(** The switch: is an answer expected, and what about prepared statements. *)
Definition client_switch (c : positive) (pkt : PktHdr) :
    M (did + (bool * PreparedStatementAction * PktHdr)) :=
  let ty t := bool_decide (pkt_type pkt = t) in
  if ty PqMsg_Query then
    if cf_disable_pqexec cf then mret (inl (D_disconnect_client "PQexec disallowed"))
    else mret (inr (true, PS_IGNORE, pkt))
  else if ty PqMsg_FunctionCall || ty PqMsg_Sync then mret (inr (true, PS_IGNORE, pkt))
  else if ty PqMsg_Flush then mret (inr (false, PS_IGNORE, pkt))
  else if ty PqMsg_CopyDone || ty PqMsg_CopyFail then
    y ← client_of c;
    match wc_link y with
    | None => mret (inl D_skip)
    | Some s =>
        x ← server_of s;
        upd_client c (set_client_copy_mode false) ≫= fun _ =>
        mret (inr (ws_copy_mode x, PS_IGNORE, pkt))
    end
  else if ty PqMsg_Parse then inspect inspect_parse_packet pkt
  else if ty PqMsg_Execute then mret (inr (true, PS_IGNORE, pkt))
  else if ty PqMsg_Close then inspect inspect_describe_or_close_packet pkt
  else if ty PqMsg_Bind then inspect inspect_bind_packet pkt
  else if ty PqMsg_Describe then inspect inspect_describe_or_close_packet pkt
  else if ty PqMsg_CopyData then
    y ← client_of c;
    match wc_link y with
    | None => mret (inl D_skip)
    | Some _ => mret (inr (false, PS_IGNORE, pkt))
    end
  else if ty PqMsg_Terminate then mret (inl (D_disconnect_client "client close request"))
  else mret (inl (D_disconnect_client "unknown pkt")).

(** What the size and completeness of the packet decide. *)
Definition packet_ready (pkt : PktHdr) (a : PreparedStatementAction) : option did :=
  if bool_decide (a = PS_HANDLE_FULL_PACKET) && incomplete_pkt pkt then
    Some (if bool_decide (pkt_len pkt > u32 (cf_sbuf_len cf)) then D_fetch else D_false)
  else if bool_decide (a = PS_INSPECT_FAILED) then
    Some (if negb (incomplete_pkt pkt) then D_disconnect_client "failed to parse packet"
          else if bool_decide (write_pos (pkt_data pkt) >= u32 (cf_sbuf_len cf)) then D_fetch
          else D_false)
  else None.

Definition of_handled (r : handled) : did :=
  match r with
  | H_true => D_done
  | H_false => D_false
  | H_disconnect_client why => D_disconnect_client why
  | H_oom => D_oom
  end.

(** [rest]: the bytes of a Bind after the statement name. *)
Definition prepared_command (c s : positive) (pkt : PktHdr) (rest : list Z) : M did :=
  if bool_decide (pkt_type pkt = PqMsg_Parse) then
    '(u, _) ← of_res (unmarshall_parse_packet pkt);
    match u with
    | UOk p =>
        r ← lift (handle_parse_command mem (cf_max_prepared cf) c s
                    (Some (pp_name p, pp_query_and_parameters p)));
        mret (of_handled r)
    | UBroken => mret (D_disconnect_client "broken Parse packet")
    | UIncomplete => mret D_false
    end
  else if bool_decide (pkt_type pkt = PqMsg_Bind) then
    '(u, _) ← of_res (unmarshall_bind_packet pkt);
    match u with
    | UOk p =>
        r ← lift (handle_bind_command mem (cf_max_prepared cf) c s
                    (Some (mkBind (pkt_len pkt) (bp_portal p) (bp_name p) rest)));
        mret (of_handled r)
    | UBroken => mret (D_disconnect_client "broken Bind packet")
    | UIncomplete => mret D_false
    end
  else if bool_decide (pkt_type pkt = PqMsg_Describe) then
    '(u, _) ← of_res (unmarshall_describe_packet pkt);
    match u with
    | UOk p =>
        r ← lift (handle_describe_command mem (cf_max_prepared cf) c s (Some (dp_type p, dp_name p)));
        mret (of_handled r)
    | UBroken => mret (D_disconnect_client "broken Describe packet")
    | UIncomplete => mret D_false
    end
  else mret D_done.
--*--
EXERCISE GOAL:
Which lines of the data include the string "UBroken"? Find them and copy each one.

TASK OUTPUT:
    | UBroken => mret (D_disconnect_client "broken Parse packet")
    | UBroken => mret (D_disconnect_client "broken Bind packet")
    | UBroken => mret (D_disconnect_client "broken Describe packet")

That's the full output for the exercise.